Lori Hawkins works on a piece of stained glass art at her Royal Oak home studio. She says it “gives me a freedom of expression” to create. (Photos by Ashley Elaine Brown, New York, N.Y.)

Lori Hawkins still has the first piece of stained-glass art she made some 35 years ago. While most of her other works decorates other people’s homes, that first piece, a pair of tulips survived a devastating hurricane and then made the trip from Florida to her home in Royal Oak.
“That will never go away,” she said. “I’ll always have that.”
Hawkins started in stained glass while living in Florida and just before her daughter was born.
She said she was not only looking for something to occupy her downtime but also a way to scratch her itch of creative design.
“I was bored,” she said. “My background was in art and I said, ‘You know, I think I’d like to know how to do this.’”
She started with some classes, learned the basics and soon had her work featured through her then-husband’s kitchen design company.
Adorning cabinet doors with glass art mosaics and images became her signature project.
With help from Hurricane Andrew in 1992, Hawkins had to pull up stakes in Florida and come back to Maryland but did not give up on glass.
Working out of her home, Hawkins continues to churn out “flat panel” works for windows, doors and walls, but also branched out into sculpture.
Using drift wood collected from nearby shorelines as the piece’s base, she creates waterfowl and other scenes filled with color and creativity. Along with custom pieces, Hawkins sells her work at area arts festivals and through her website, glasscraftdesign.com.

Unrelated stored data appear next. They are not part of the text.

(** A property that only depends on the disks a crash can find. *)
Definition disks_only (P : Host S -> Prop) : Prop :=
  forall h h', crash_points h' = crash_points h -> P h -> P h'.

Lemma disks_only_Forall (I : Disk S -> Prop) : disks_only (fun h => Forall I (crash_points h)).
Proof. intros h h' E H. by rewrite E. Qed.

Lemma disks_only_disk (I : Disk S -> Prop) : disks_only (fun h => I (disk h)).
Proof. intros h h' E H. unfold crash_points in E. by injection E as -> _. Qed.

Lemma disks_only_and P Q : disks_only P -> disks_only Q -> disks_only (fun h => P h /\ Q h).
Proof. intros HP HQ h h' E [H1 H2]. split; [by eapply HP | by eapply HQ]. Qed.

Lemma hspec_syscall P f op : disks_only P -> hspec P (syscall f op) (fun _ => P).
Proof. intros HP h Hp. apply (HP h); [reflexivity | exact Hp]. Qed.

Lemma hspec_sys_ok P f op : disks_only P -> hspec P (sys_ok f op) (fun _ => P).
Proof.
  intros HP. eapply hspec_bind; [by apply hspec_syscall|]. intros r. by apply hspec_ret.
Qed.

Lemma hspec_get {A} P (f : Disk S -> A) : hspec P (get_disk f) (fun x h => P h /\ x = f (disk h)).
Proof. intros h Hp. by split. Qed.

Lemma hspec_now P : disks_only P -> hspec P now (fun _ => P).
Proof. intros HP h Hp. done. Qed.

Lemma hspec_set_locals P f : disks_only P -> hspec P (set_locals f) (fun _ => P).
Proof. intros HP h Hp. apply (HP h); [reflexivity | exact Hp]. Qed.

Lemma hspec_get_locals P : hspec P (get_locals (S := S)) (fun _ => P).
Proof. by intros h Hp. Qed.

Lemma hspec_add_report P r : disks_only P -> hspec P (add_report r) (fun _ => P).
Proof. intros HP h Hp. apply (HP h); [reflexivity | exact Hp]. Qed.

(** The stat before a read tells a missing file from one that is there. *)
Class StatReliable : Prop := stat_reliable f (h : Host S) : fs_result f OpStat h = FsOk.

Lemma hspec_exists {A} P f (c : Disk S -> File A) :
  disks_only P ->
  hspec P (exists_file f c) (fun x h => P h /\ (x = false -> StatReliable -> c (disk h) = Missing)).
Proof.
  intros HP h Hp. split; [by apply (HP h)|]. simpl. intros Hx Hs. rewrite (Hs f h) in Hx.
  by destruct (c (disk h)).
Qed.

(** A change of the disk from [d] to [g d] adds the crash point [g d]. *)
Lemma hspec_set (I : Disk S -> Prop) (P : Disk S -> Prop) g :
  (forall d, P d -> I d -> I (g d)) ->
  hspec (fun h => Forall I (crash_points h) /\ P (disk h)) (set_disk g)
    (fun _ h => Forall I (crash_points h) /\ exists d, disk h = g d /\ P d /\ I d).
Proof.
  intros HI h [Hall Hp]. simpl. pose proof (Forall_inv Hall) as Hd.
  split; [|by exists (disk h)]. constructor; [by apply HI|exact Hall].
Qed.
End specs.

#[export] Hint Resolve disks_only_Forall disks_only_disk disks_only_and : stutter.

(** ** What the file operations do to the disk

    [I] holds at every crash point, [P] of the disk before the operation. *)

Section file_specs.
Context {S : Type} {FS : FileSystem S}.
Implicit Types (I P : Disk S -> Prop).

Definition at_disk I P (h : Host S) : Prop := Forall I (crash_points h) /\ P (disk h).

Lemma at_disk_only I P : disks_only (at_disk I P).
Proof. apply disks_only_and; [apply disks_only_Forall | apply disks_only_disk]. Qed.
Hint Resolve at_disk_only : stutter.

Lemma hspec_set_at I P g :
  (forall d, P d -> I d -> I (g d)) ->
  hspec (at_disk I P) (set_disk g) (fun _ => at_disk I (fun d' => exists d, d' = g d /\ P d /\ I d)).
Proof. intros HI. by apply hspec_set. Qed.

Lemma hspec_sys_change I P f op g :
  (forall d, P d -> I d -> I (g d)) ->
  hspec (at_disk I P) (sys_change f op g)
    (fun x => at_disk I (fun d' => exists d, P d /\ I d /\ d' = match x with inl _ => g d | inr _ => d end)).
Proof.
  intros HI. eapply hspec_try; [by apply hspec_sys_ok, at_disk_only| |].
  - intros e h [Hall Hp]. split; [done|]. exists (disk h). repeat split; [done|]. by apply Forall_inv in Hall.
  - intros []. eapply hspec_bind; [by apply hspec_set_at|]. intros []. apply hspec_ret.
    intros h [Hall (d & E & Hp & Hi)]. split; [done|]. by exists d.
Qed.

Lemma hspec_create_temp I P n :
  hspec (at_disk I P) (create_unique_journal_temp_file n) (fun _ => at_disk I P).
Proof.
  induction n as [|n IH]; simpl; [by apply hspec_ret|].
  eapply hspec_bind; [by apply hspec_syscall, at_disk_only|].
  intros []; try done; by apply hspec_ret.
Qed.

(** What a replacement leaves: the new version, or on an error possibly the old. *)
Definition replaced I P (install sync : Disk S -> Disk S) (x : unit + AnyError) (d' : Disk S) : Prop :=
  exists d, P d /\ I d /\
    match x with inl _ => d' = sync (install d) | inr _ => d' = d \/ d' = install d end.

Lemma hspec_replace_file I P f install sync :
  (forall d, P d -> I d -> I (install d)) ->
  (forall d, P d -> I d -> I (sync (install d))) ->
  hspec (at_disk I P) (replace_file f install sync) (fun x => at_disk I (replaced I P install sync x)).
Proof.
  intros H1 H2. eapply hspec_try; [by apply hspec_sys_change| |].
  { intros e h [Hall (d & Hp & Hi & E)]. split; [done|]. exists d. auto. }
  intros []. eapply hspec_try; [by apply hspec_sys_ok, at_disk_only| |].
  { intros e h [Hall (d & Hp & Hi & E)]. split; [done|]. exists d. auto. }
  intros []. eapply hspec_conseq;
    [apply (hspec_sys_change I (fun d' => exists d, P d /\ I d /\ d' = install d))| |].
  - intros d' (d & Hp & Hi & ->) _. by apply H2.
  - intros h Hh. exact Hh.
  - intros [[]|e] h [Hall (d' & (d & Hp & Hi & E') & _ & E)]; (split; [done|]); exists d; subst; auto.
Qed.

Lemma unreplaced I P install sync e h : at_disk I P h -> at_disk I (replaced I P install sync (inr e)) h.
Proof.
  intros [Hall Hp]. split; [done|]. exists (disk h). repeat split; [done| |by left].
  by apply Forall_inv in Hall.
Qed.

(** The steps of a write before the rename only touch the temporary file. *)
Ltac quiet_write :=
  repeat (eapply hspec_try;
    [first [by apply hspec_sys_ok, at_disk_only | by apply hspec_create_temp]
    | intros ? ?; apply unreplaced | intros []]).

Lemma hspec_write_journal I P r :
  (forall d, P d -> I d -> I (install_journal r d)) ->
  (forall d, P d -> I d -> I (sync_journal (install_journal r d))) ->
  hspec (at_disk I P) (write_controller_journal_record r)
    (fun x => at_disk I (replaced I P (install_journal r) sync_journal x)).
Proof. intros H1 H2. unfold write_controller_journal_record. quiet_write. by apply hspec_replace_file. Qed.

Lemma hspec_write_ledger I P l :
  (forall d, P d -> I d -> I (install_ledger (Holds l) d)) ->
  (forall d, P d -> I d -> I (sync_ledger (install_ledger (Holds l) d))) ->
  hspec (at_disk I P) (write_kept_ledger l)
    (fun x => at_disk I (replaced I P (install_ledger (Holds l)) sync_ledger x)).
Proof. intros H1 H2. unfold write_kept_ledger. quiet_write. by apply hspec_replace_file. Qed.

(** A read returns what the file holds, or what a missing file stands for. *)
Lemma hspec_read_journal (R : Host S -> Prop) :
  disks_only R ->
  hspec R read_controller_journal
    (fun x h => R h /\ match x with
       | inl r => journal (disk h) = Holds r \/
                  r = clean /\ (StatReliable (FS := FS) -> journal (disk h) = Missing)
       | inr _ => True end).
Proof.
  intros HR. eapply hspec_bind; [by apply hspec_exists|]. intros []; simpl.
  2: { apply hspec_ret. intros h [Hh Hm]. auto. }
  eapply hspec_pre; [|by intros h [Hh _]; exact Hh]. eapply hspec_try; [by apply hspec_sys_ok|auto|].
  intros []. eapply hspec_bind; [apply hspec_get|].
  intros [| |r]; try (apply hspec_ret; intros h [Hh _]; by auto).
  repeat case_match; apply hspec_ret; intros h [Hh E]; auto.
Qed.

Lemma hspec_read_ledger (R : Host S -> Prop) :
  disks_only R ->
  hspec R read_kept_ledger
    (fun x h => R h /\
       match x with
       | inl l => ledger (disk h) = Holds l \/
                  l = KeptLedger_default /\ (StatReliable (FS := FS) -> ledger (disk h) = Missing)
       | inr _ => True end).
Proof.
  intros HR. eapply hspec_bind; [by apply hspec_exists|]. intros []; simpl.
  2: { apply hspec_ret. intros h [Hh Hm]. auto. }
  eapply hspec_pre; [|by intros h [Hh _]; exact Hh]. eapply hspec_try; [by apply hspec_sys_ok|auto|].
  intros []. eapply hspec_bind; [apply hspec_get|].
  intros [| |r]; try (apply hspec_ret; intros h [Hh _]; by auto).
  repeat case_match; apply hspec_ret; intros h [Hh E]; auto.
Qed.
End file_specs.

#[export] Hint Resolve at_disk_only : stutter.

“I try to center it around the Chesapeake Bay,” she said. “I like free-form pieces. It’s different, it’s not symmetrical, it has its own character.”

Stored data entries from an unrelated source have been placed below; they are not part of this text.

(* ===== verification/Recovery.v ===== *)
(** * Startup recovery

    [stutter/src/autotune/startup_recovery.rs], [startup_recovery/{ledger,gate}.rs]
    and [actions/rollback/recovery.rs].  The executor that restores a token is a
    parameter, as it is a trait in the source; [Executor] has the one the daemon
    uses.  Manual restore commands and messages are texts for people and not
    modelled.  [durable] and [covered] say that a token survives a crash. *)

From Stdlib Require Import String Ascii.
From S2P Require Import Prelude PolicyModel PolicyEval ActionModel ActionRunner Journal.

(** ** [actions/rollback/recovery.rs] *)

Inductive AutomaticRecoveryCapability := VerifiedAutomatic | ManualOnly | NotRecoverable.

Definition automatic_recovery (t : RollbackToken) : AutomaticRecoveryCapability :=
  match t with
  | CpuAffinityRestoreFile _ _ => VerifiedAutomatic
  | NiceRestore _ => VerifiedAutomatic
  | IoPrioRestore _ => ManualOnly
  | UclampRestore _ => VerifiedAutomatic
  | CgroupRestore _ _ => VerifiedAutomatic
  | IrqAffinityRestore _ => ManualOnly
  | CpuPowerRestore _ => VerifiedAutomatic
  | GpuPowerRestore _ => ManualOnly
  | VmKnobRestore _ => ManualOnly
  | SysfsRestore _ _ => NotRecoverable
  end.

Definition require_automatic_recovery (t : RollbackToken) : unit + AnyError :=
  match automatic_recovery t with
  | VerifiedAutomatic => inl tt
  | ManualOnly | NotRecoverable => inr (EOther "startup_recovery_not_authorized")
  end.

(** ** Texts recovery computes with *)

(** [str::split_once(':')] *)
Fixpoint split_colon (s : string) : option (string * string) :=
  match s with
  | EmptyString => None
  | String c s' =>
      if Ascii.eqb c ":" then Some (EmptyString, s')
      else match split_colon s' with Some (a, b) => Some (String c a, b) | None => None end
  end.

Fixpoint dashes_to_underscores (s : string) : string :=
  match s with
  | EmptyString => EmptyString
  | String c s' => String (if Ascii.eqb c "-" then "_" else c) (dashes_to_underscores s')
  end.

Definition action_kind_from_action_id (action_id : string) : string :=
  dashes_to_underscores
    match split_colon action_id with Some (kind, _) => kind | None => action_id end.

Definition candidate_name_from_action_id (action_id : string) : option string :=
  match split_colon action_id with
  | Some (_, candidate) => if trim_is_empty candidate then None else Some candidate
  | None => None
  end.

(** [daemon/state_builders.rs] *)
Definition safety_class_for_rollback_token (t : RollbackToken) : SafetyClass :=
  match t with
  | CpuAffinityRestoreFile _ _ => ReversibleLowRisk
  | NiceRestore _ | IoPrioRestore _ | UclampRestore _ | IrqAffinityRestore _ | CgroupRestore _ _ =>
      ReversibleMediumRisk
  | CpuPowerRestore _ | VmKnobRestore _ | GpuPowerRestore _ | SysfsRestore _ _ => HighRisk
  end.

(** ** [startup_recovery.rs] *)

Inductive StartupRecoveryOutcome :=
| SrClean
| SrApplyingWithoutRollback (experiment_id action_id : string)
| SrRollbackDisabled (experiment_id action_id : string)
| SrRecovered (experiment_id action_id : string) (affected_tasks : nat)
| SrFaulted (experiment_id action_id : string).

Definition is_faulted (o : StartupRecoveryOutcome) : bool :=
  match o with SrFaulted _ _ => true | _ => false end.

Inductive RecoverySource := SourceJournal | SourceLedger.

Definition journal_experiment_action (r : ControllerJournalRecord) : string * string :=
  let state := ControllerJournalState_as_str (jr_state r) in
  (default (state +:+ "-unknown-experiment")%string (jr_experiment_id r),
   default (state +:+ "-unknown-action")%string (jr_action_id r)).

Definition names_token (r : ControllerJournalRecord) (t : RollbackToken) : bool :=
  bool_decide (jr_rollback_token r = Some t).

Section recovery.
Context {S : Type} {FS : FileSystem S}.
Implicit Types h : Host S.

(** [StartupRecoveryRollbackExecutor]: the affected tasks of a restore. *)
Context (executor : RollbackToken -> HM S (nat + AnyError)).

Definition record_undone (t : RollbackToken) (d : Disk S) : Disk S := {|
  journal := journal d; journal_old := journal_old d; ledger := ledger d;
  ledger_old := ledger_old d; sys := sys d; undone := t :: undone d |}.

(** A dispatch to the executor; its success is recorded in [undone]. *)
Definition dispatch (t : RollbackToken) : HM S (nat + AnyError) :=
  let* r := executor t in
  match r with
  | inl n => let* _ := set_disk (record_undone t) in hret (inl n)
  | inr e => hret (inr e)
  end.

Definition append_report (f : FsFile) (r : Report) : HM S (unit + AnyError) :=
  let? _ := sys_ok f OpAppend in let* _ := add_report r in hret (inl tt).

Definition write_startup_recovery_audit_event (action_id : string) (t : RollbackToken)
    (success : bool) (affected : nat) : HM S (unit + AnyError) :=
  let* n := now in
  append_report FAudit (RepAudit {|
    schema_version := 1; ev_unix_nanos := n; ev_command := "autotune-startup-recovery";
    ev_action_id := Some action_id;
    ev_safety_class := Some (safety_class_for_rollback_token t); ev_dry_run := false;
    ev_success := success; ev_affected_tasks := affected;
    ev_restore_path := token_restore_path t; ev_action_phase := None;
    ev_error_category := None |}).

Definition write_startup_recovery_history_event (phase : ControllerPhase) (decision experiment_id
    action_id : string) (t : RollbackToken) (performed : bool) : HM S (unit + AnyError) :=
  append_report FHistory (RepHistory {|
    rh_phase := phase; rh_decision := decision;
    rh_candidate_name := candidate_name_from_action_id action_id;
    rh_action_kind := action_kind_from_action_id action_id;
    rh_safety_class := safety_class_for_rollback_token t; rh_experiment_id := experiment_id;
    rh_action_id := action_id; rh_rollback_performed := performed |}).

Definition write_startup_recovery_daemon_state_snapshot (s : StartupRecoveryDaemonStateInput)
  : HM S (unit + AnyError) := append_report FSnapshot (RepSnapshot s).

Definition recovery_snapshot (phase : DaemonPhase) (decision experiment_id action_id : string)
    (token : option RollbackToken) (available active faulted : bool)
  : StartupRecoveryDaemonStateInput := {|
  ds_phase := phase; ds_decision := decision; ds_experiment_id := experiment_id;
  ds_action_id := action_id; ds_rollback_token := token; ds_rollback_available := available;
  ds_include_active_experiment := active; ds_faulted := faulted |}.

Definition recover_applied_journal_record (rollback_on_crash_recovery : bool)
    (experiment_id action_id : string) (t : RollbackToken) (source : RecoverySource)
  : HM S (StartupRecoveryOutcome + AnyError) :=
  if negb rollback_on_crash_recovery then
    let? _ := write_startup_recovery_daemon_state_snapshot
                (recovery_snapshot DpFaulted "rollback_disabled" experiment_id action_id (Some t)
                   true true true) in
    hret (inl (SrRollbackDisabled experiment_id action_id))
  else
  let* result := match require_automatic_recovery t with
                 | inl _ => dispatch t
                 | inr e => hret (inr e)
                 end in
  match result with
  | inl affected =>
      let* record := read_controller_journal in
      let journal_names_token := match record with inl r => names_token r t | inr _ => false end in
      let? _ := if match source with SourceJournal => true | SourceLedger => false end
                   || journal_names_token
                then write_controller_journal_clean else hret (inl tt) in
      let? _ := retire_kept experiment_id in
      let? _ := write_startup_recovery_audit_event action_id t true affected in
      let? _ := write_startup_recovery_history_event CpCooldown "restored" experiment_id action_id t
                  true in
      let? _ := write_startup_recovery_daemon_state_snapshot
                  (recovery_snapshot DpCooldown "restored" experiment_id action_id None false false
                     false) in
      hret (inl (SrRecovered experiment_id action_id affected))
  | inr _ =>
      let? _ := write_startup_recovery_audit_event action_id t false 0 in
      let? _ := write_startup_recovery_history_event CpFaulted "CrashRecoveryFault" experiment_id
                  action_id t false in
      let? _ := write_startup_recovery_daemon_state_snapshot
                  (recovery_snapshot DpFaulted "faulted" experiment_id action_id (Some t) true true
                     true) in
      hret (inl (SrFaulted experiment_id action_id))
  end.

Definition recover_without_token (decision : string) (r : ControllerJournalRecord)
  : HM S (StartupRecoveryOutcome + AnyError) :=
  let '(experiment_id, action_id) := journal_experiment_action r in
  let? _ := write_startup_recovery_daemon_state_snapshot
              (recovery_snapshot DpFaulted decision experiment_id action_id None false true true) in
  hret (inl (SrApplyingWithoutRollback experiment_id action_id)).

Definition recover_journal_record (rollback_on_crash_recovery : bool)
  : HM S (StartupRecoveryOutcome + AnyError) :=
  let? r := read_controller_journal in
  let '(experiment_id, action_id) := journal_experiment_action r in
  match jr_state r with
  | JClean => hret (inl SrClean)
  | JReverted | JPlanned | JPreflighted =>
      let? _ := write_controller_journal_clean in hret (inl SrClean)
  | JApplying =>
      match jr_rollback_token r with
      | Some t =>
          recover_applied_journal_record rollback_on_crash_recovery experiment_id action_id t
            SourceJournal
      | None => recover_without_token "applying_without_rollback" r
      end
  | JApplied | JVerifying | JMeasuring | JKeeping | JReverting | JFaulted =>
      match jr_rollback_token r with
      | Some t =>
          recover_applied_journal_record rollback_on_crash_recovery experiment_id action_id t
            SourceJournal
      | None => recover_without_token "missing_rollback_token" r
      end
  end.

(** ** [startup_recovery/ledger.rs] *)

(** [map] and [collect] into a [Result]: the first error stops. *)
Fixpoint recover_entries (rollback_on_crash_recovery : bool) (entries : list KeptLedgerEntry)
  : HM S (list StartupRecoveryOutcome + AnyError) :=
  match entries with
  | [] => hret (inl [])
  | e :: rest =>
      let? o := recover_applied_journal_record rollback_on_crash_recovery (kl_experiment_id e)
                  (kl_action_id e) (kl_rollback_token e) SourceLedger in
      let? os := recover_entries rollback_on_crash_recovery rest in
      hret (inl (o :: os))
  end.

Definition recover_kept_ledger (rollback_on_crash_recovery : bool)
  : HM S (list StartupRecoveryOutcome + AnyError) :=
  let? l := read_kept_ledger in
  recover_entries rollback_on_crash_recovery (kl_entries l).

Definition combine_outcomes (kept : list StartupRecoveryOutcome) (journal : StartupRecoveryOutcome)
  : StartupRecoveryOutcome :=
  if is_faulted journal then journal else
  match List.find is_faulted kept with
  | Some faulted => faulted
  | None => match journal with SrClean => default journal (head kept) | _ => journal end
  end.

Definition recover_controller_journal (rollback_on_crash_recovery : bool)
  : HM S (StartupRecoveryOutcome + AnyError) :=
  let? kept := recover_kept_ledger rollback_on_crash_recovery in
  let? journal := recover_journal_record rollback_on_crash_recovery in
  hret (inl (combine_outcomes kept journal)).

(** ** [startup_recovery/gate.rs]: a fault stops the start *)
Definition recover_before_start (rollback_on_crash_recovery : bool)
  : HM S (StartupRecoveryOutcome + AnyError) :=
  let? outcome := recover_controller_journal rollback_on_crash_recovery in
  match outcome with
  | SrFaulted _ _ => hret (inr (EOther "autotune startup recovery failed"))
  | _ => hret (inl outcome)
  end.
End recovery.

(** ** Tokens that survive a crash *)

Section durable.
Context {S : Type} {FS : FileSystem S}.

(** The journal names the token of an action that may be applied. *)
Definition jnames (t : RollbackToken) (f : File ControllerJournalRecord) : Prop :=
  match f with
  | Holds r => jr_rollback_token r = Some t /\ may_have_mutated_system r = true
  | Missing | Corrupt => False
  end.

Definition lnames (t : RollbackToken) (f : File KeptLedger) : Prop :=
  match f with
  | Holds l => t ∈ map kl_rollback_token (kl_entries l)
  | Missing | Corrupt => False
  end.

(** Whatever version of the files a crash leaves, one of them names the token. *)
Definition durable (t : RollbackToken) (d : Disk S) : Prop :=
  Forall (jnames t) (journal d :: journal_old d) \/ Forall (lnames t) (ledger d :: ledger_old d).

Definition covered (t : RollbackToken) (d : Disk S) : Prop := t ∈ undone d \/ durable t d.

Lemma covered_after_crash t d d' :
  covered t d -> crashed d d' -> t ∈ undone d' \/ jnames t (journal d') \/ lnames t (ledger d').
Proof.
  intros Hc [j l Hj Hl]; simpl. destruct Hc as [Hu|[Hd|Hd]]; [by left| |]; right.
  - left. by eapply Forall_elem, Hj.
  - right. by eapply Forall_elem, Hl.
Qed.

(** An experiment has one token: in the ledger and in the journal. *)
Record labelled (tok : string -> RollbackToken) (d : Disk S) : Prop := {
  lab_ledger l e : ledger d = Holds l -> e ∈ kl_entries l ->
    tok (kl_experiment_id e) = kl_rollback_token e;
  lab_journal r t : journal d = Holds r -> jnames t (journal d) ->
    tok (journal_experiment_action r).1 = t;
}.

Definition same_files (d d' : Disk S) : Prop :=
  journal d' = journal d /\ journal_old d' = journal_old d /\ ledger d' = ledger d /\
  ledger_old d' = ledger_old d /\ undone d' = undone d.

(** An executor restores values of the machine: it leaves the two files alone. *)
Class ExecutorFrame (executor : RollbackToken -> HM S (nat + AnyError)) : Prop :=
  executor_frame t h : exists added,
    crash_points (executor t h).2 = added ++ crash_points h /\
    Forall (same_files (disk h)) (disk (executor t h).2 :: added).

Lemma same_files_covered t d d' : same_files d d' -> covered t d -> covered t d'.
Proof. intros (E1 & E2 & E3 & E4 & E5). unfold covered, durable. by rewrite E1, E2, E3, E4, E5. Qed.

Lemma same_files_labelled tok d d' : same_files d d' -> labelled tok d -> labelled tok d'.
Proof.
  intros (E1 & _ & E3 & _) [Hl Hj]. split.
  - intros l e. rewrite E3. apply Hl.
  - intros r t. rewrite E1. apply Hj.
Qed.

Lemma in_retain_other id e entries :
  e ∈ entries -> kl_experiment_id e <> id -> e ∈ retain_other id entries.
Proof.
  intros He Hid. apply list_elem_of_In, List.filter_In. split; [by apply list_elem_of_In|].
  by apply negb_true_iff, String.eqb_neq.
Qed.

Lemma retain_other_sub id e entries : e ∈ retain_other id entries -> e ∈ entries.
Proof. intros [He _]%list_elem_of_In%List.filter_In. by apply list_elem_of_In. Qed.
End durable.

To start a project, Hawkins hand draws all her own patterns then takes it to a “light table” which illuminates the pattern from the bottom and begins the painstaking but rewarding process of cutting, wrapping and soldering glass pieces into place.
“It’s basically like a jigsaw puzzle because each piece has to fit together,” she said. “It’s enormously fulfilling to me because it’s a challenge. I like to create things. I love color and I love to draw.”
Once cut, each piece is wrapped in copper foil tape. That helps bond everything together with soldering each seam on both sides of the glass.
Hawkins said her graphic design training has helped her but there are pre-designed patterns available. From there, she said it’s practice that secures the skill to make the art.
“Anybody can do it, really. It’s not a special gift I was given,” she said. “You just have to develop a touch and it’s practice that gets you there.”
Cutting the glass efficiently may take the most practice, she added. Key is seeing how the veins of the glass run which can make it break in certain directions.
But even mistakes don’t go to waste for Hawkins, her workspace is loaded with coffee cans and other containers of chips and pieces of glass, organized by color, that could find a home in a future piece.
“I save it all,” she said. “You just never know.”
After that, the finished work may leave Hawkins, but, like that first pair of tulips, a piece of it will always stay behind.